For me the Friendship Treaty from 1948 and the celebration of it in 2008 and now in 2018 has been a platform for different political and economic actors to serve their interests. In 1948, the Treaty helped Switzerland and especially its colonially complicit enterprises to re-position themselves in a decolonising India. After the liberalisation of the Indian market in the 90s, Switzerland had to accept that India had become a global player. Surprisingly, it was quite late in realising this. The celebration of 60 years of the Friendship treaty offered a possibility to catch up and so will the 70th anniversary.

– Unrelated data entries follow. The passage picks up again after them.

(** C32. Whatever text is given, a code that comes out of it is valid:
    of this version, with a well-formed PIN or secret or both, and not
    expired; everything else is refused as unreadable or expired. *)
Theorem DecodeCode_valid text now code :
  DecodeCode text now = Ok code -> code_valid code now.
Proof.
  unfold DecodeCode. destruct (HasPrefix _ _); cbn [negb].
  - intros (body & _ & (c & _ & Hc)%result_bind_Ok)%result_bind_Ok.
    case_bool_decide as Hv; [done|].
    destruct (_ && _) eqn:Hsome; [done|].
    apply not_true_iff_false in Hsome. rewrite andb_true_iff, !bool_decide_eq_true in Hsome.
    apply result_bind_Ok in Hc as (c1 & Hc1 & Hc). apply result_bind_Ok in Hc as (c2 & Hc2 & Hc).
    assert (code = c2 /\ (forall t, pc_expires_at c2 = Some t -> now < t)) as [-> Hexp].
    { destruct (pc_expires_at c2) as [t|]; [|by injection Hc as ->].
      destruct (After t now) eqn:Ha; [|done]. injection Hc as ->. split; [done|].
      intros t' [= <-]. by apply After_spec. }
    assert (pc_version c1 = codeVersion /\ pc_secret c1 = pc_secret c /\
      (pc_pin c1 = emp \/ pin_ok (pc_pin c1)) /\ (pc_pin c1 = emp -> pc_pin c = emp)) as
      (Hv1 & Hs1 & Hp1 & He1).
    { destruct (bool_decide (pc_pin c <> emp)) eqn:Hpin; bool_prop.
      - apply result_bind_Ok in Hc1 as (p & Hp & [= <-]). destruct (ParsePIN _) eqn:E; [|done].
        injection Hp as ->. apply ParsePIN_ok in E. cbn. split_and!; [done|done|by right|].
        intros ->. by destruct E as [E _].
      - injection Hc1 as ->. rewrite Hpin. tauto. }
    destruct (bool_decide (pc_secret c1 <> emp)) eqn:Hsec; bool_prop.
    + apply result_bind_Ok in Hc2 as (s & Hs & [= <-]). apply ParseSecret_ok in Hs.
      unfold code_valid. cbn. split_and!; try done; [by right|].
      intros [_ ->]. by destruct Hs as [Hs _].
    + injection Hc2 as ->. unfold code_valid.
      split_and!; try done; [by left|]. intros [Hp _]. apply Hsome. split; [by apply He1|congruence].
  - destruct (ParsePIN _) as [pin|] eqn:E.
    + intros [= <-]. apply ParsePIN_ok in E. unfold code_valid. cbn.
      split_and!; try done; [by right|by left|]. intros [-> _]. by destruct E as [E _].
    + destruct (ParseSecret _) as [s|] eqn:E'; [|done]. intros [= <-]. apply ParseSecret_ok in E'.
      unfold code_valid. cbn. split_and!; try done; [by left|by right|].
      intros [_ ->]. by destruct E' as [E' _].
Qed.

(** *** The older proof binds what it is about *)

(** Two different pairs of a key and a message with one tag. *)
Definition hmac_sha256_collision (s s' : bytes * bytes) : Prop :=
  s <> s' /\ hmac_sha256 s.1 s.2 = hmac_sha256 s'.1 s'.2.

(** What the two MACs are computed over. *)
Definition proof_input (secret : string) (l d : PublicKey) : bytes * bytes :=
  (of_string secret, mac_input proofPrefix (Some l) (Some d)).
Definition confirmation_input (secret : string) (l d : PublicKey) : bytes * bytes :=
  (of_string secret, mac_input confirmationPrefix (Some l) (Some d)).

(** A key whose encoding fits the length prefix. *)
Definition short_key (k : PublicKey) : Prop := Z.of_nat (length (ssh_Marshal k)) < 2 ^ 32.

Lemma framed_inj (a b r r' : bytes) :
  Z.of_nat (length a) < 2 ^ 32 -> Z.of_nat (length b) < 2 ^ 32 ->
  (put_u32 (u32 (Z.of_nat (length a))) ++ a) ++ r = (put_u32 (u32 (Z.of_nat (length b))) ++ b) ++ r' ->
  a = b /\ r = r'.
Proof.
  intros Ha Hb. unfold u32. rewrite !Z.mod_small by lia. rewrite <- !app_assoc. intros He.
  apply app_inj_1 in He as [Hl He]; [|by rewrite !length_put_u32].
  apply (f_equal get_u32) in Hl. rewrite !get_put_u32 in Hl by lia.
  apply app_inj_1 in He; [done|lia].
Qed.

Lemma mac_input_inj `{!SshLaws} prefix l d l' d' :
  short_key l -> short_key d -> short_key l' -> short_key d' ->
  mac_input prefix (Some l) (Some d) = mac_input prefix (Some l') (Some d') -> l = l' /\ d = d'.
Proof.
  intros Hl Hd Hl' Hd' He. unfold mac_input in He. apply app_inv_head, app_inv_head in He.
  cbn [map concat key_blob] in He. apply framed_inj in He as [Hle He]; [|done..].
  apply framed_inj in He as [Hde _]; [|done..].
  assert (forall k k', ssh_Marshal k = ssh_Marshal k' -> k = k') as Hinj.
  { intros k k' Hk. apply (f_equal ParsePublicKey) in Hk. rewrite !ParsePublicKey_Marshal in Hk.
    by injection Hk. }
  split; by apply Hinj.
Qed.

Lemma mac_inputs_apart l d l' d' :
  mac_input proofPrefix l d <> mac_input confirmationPrefix l' d'.
Proof.
  intros He. apply (f_equal (fun m => nth 18 m x01)) in He. revert He.
  unfold mac_input. vm_compute. discriminate.
Qed.

(** An older proof is good for one code and one pair of identities in
    their roles: unless the two inputs at hand collide under the MAC, a proof
    that verifies was made with the same secret over the same listener and joiner,
    and a confirmation never verifies as a proof, so neither can be relayed or
    turned round. *)
Theorem proof_binds `{!SshLaws} secret secret' l d l' d' :
  short_key l -> short_key d -> short_key l' -> short_key d' ->
  (VerifyProof secret (Some l) (Some d) (Proof_ secret' (Some l') (Some d')) = true ->
     hmac_sha256_collision (proof_input secret l d) (proof_input secret' l' d') \/
     (secret = secret' /\ l = l' /\ d = d')) /\
  (VerifyProof secret (Some l) (Some d) (Confirmation secret' (Some l') (Some d')) = true ->
     hmac_sha256_collision (proof_input secret l d) (confirmation_input secret' l' d')).
Proof.
  intros Hl Hd Hl' Hd'. unfold VerifyProof, Proof_, Confirmation, mac. split; intros Hv; bool_prop.
  - destruct (decide (proof_input secret l d = proof_input secret' l' d')) as [He|Hne];
      [|left; by split].
    pose proof (f_equal fst He) as Hk. pose proof (f_equal snd He) as Hm. cbn [fst snd] in Hk, Hm.
    apply (f_equal to_string) in Hk. unfold proof_input in Hk. cbn [fst] in Hk.
    rewrite !to_of_string in Hk. apply mac_input_inj in Hm as [-> ->]; [|done..]. by right.
  - split; [|done]. intros He. apply (f_equal snd) in He. by apply mac_inputs_apart in He.
Qed.

End Pairing.

(** ** What a pairing is for *)

(** One declaration settles both records: what one side may do by
    an intent, the other side may do by its mirror; an intent is recovered from
    the two flags a record keeps, from the word that names it and from its wire
    form; and applying decisions to a record changes those and nothing else. *)
Theorem intent_settles_both `{Unicode} i d record :
  PeerMayApprove (Mirror i) = PeerMayRequest i /\
  PeerMayRequest (Mirror i) = PeerMayApprove i /\ Mirror (Mirror i) = i /\
  IntentOf (PeerMayApprove i) (PeerMayRequest i) = i /\
  IntentFromWire (IntentToWire i) = i /\
  ParseIntent (Intent_String i) =
    (if bool_decide (i = IntentUnspecified) then ParseIntent "none" else Ok i) /\
  DirectionsOf (Applied d record) = d /\
  Applied (DirectionsOf record) (Applied d record) = record.
Proof.
  assert (forall s, ascii_only (of_string s) -> Forall visible (of_string s) ->
    Forall (fun b => ascii_lower (byte_val b) = byte_val b) (of_string s) ->
    (1 < len s)%nat -> ToLower (TrimSpace s) = s) as Hword.
  { intros s Ha Hv Hl Hn. pose proof (code_halves visible 1 s Hv) as Hh.
    destruct Hh as (K1 & K2 & Kn1 & Kn2); [lia|].
    pose proof (TrimSpace_parts _ [] _ K1 (Forall_nil_2 _) K2 Kn1 Kn2) as Ht.
    rewrite app_nil_l, take_drop, to_of_string in Ht. rewrite Ht.
    rewrite <- (to_of_string s) at 1. rewrite ToLower_id by done. apply to_of_string. }
  destruct d, record. unfold ParseIntent.
  destruct i; split_and!; try reflexivity; cbn [Intent_String];
    rewrite Hword by (try (apply (bool_decide_unpack _); vm_compute; reflexivity); cbn; lia);
    reflexivity.
Qed.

In order to understand what is happening now, we have to understand the past. There was a colonial history behind the India-Switzerland Friendship Treaty that the Swiss public is not aware or doesn’t want to talk about. There is an amnesia around the fact that Switzerland was very keen to be a part of the colonial race in the 19th century. Parliament decided in the 1880s that it was not viable for Switzerland to have colonies as the country was too small, the endeavour was too expensive, and the military force needed was lacking. The economic way was chosen as the strategy.

For example, the Swiss trading company called Volkart Brothers that started off in Winterthur in 1851 was able to become one of the big players in the Indian – and even global – cotton trade. Around 1900, most of the Swiss companies like Rieter or Nestlé had already established a base in India. These Swiss companies were the junior partners of the British in their colonial free trade activities. The Volkart company even served as the first Swiss consul in India. There was a very close connection between business and politics.

The First World War threatened this strategy. The companies realised they couldn’t partner with the British as that could mean problems with the Germans. They started to fashion the idea of neutrality that was not so important before. The Indian boycott in the 1920s was also another threat as Switzerland was one of the biggest European exporters to the Orient at the time. They used neutrality to position themselves between the Indian Independence movement and the British. It was a very fragile position to be in. This insecurity was even enhanced in the Second World War and with Indian Independence. How could business be continued?

Thus, the offer of the Friendship Treaty by the first Indian Prime Minister Jawaharlal Nehru in 1948 was a great relief for the Swiss. It gave the Swiss companies the right to stay in India after independence provided they had licenced partnerships with Indian companies. India also became one of the main focus countries for development cooperation and overseas aid is always connected to economic deals.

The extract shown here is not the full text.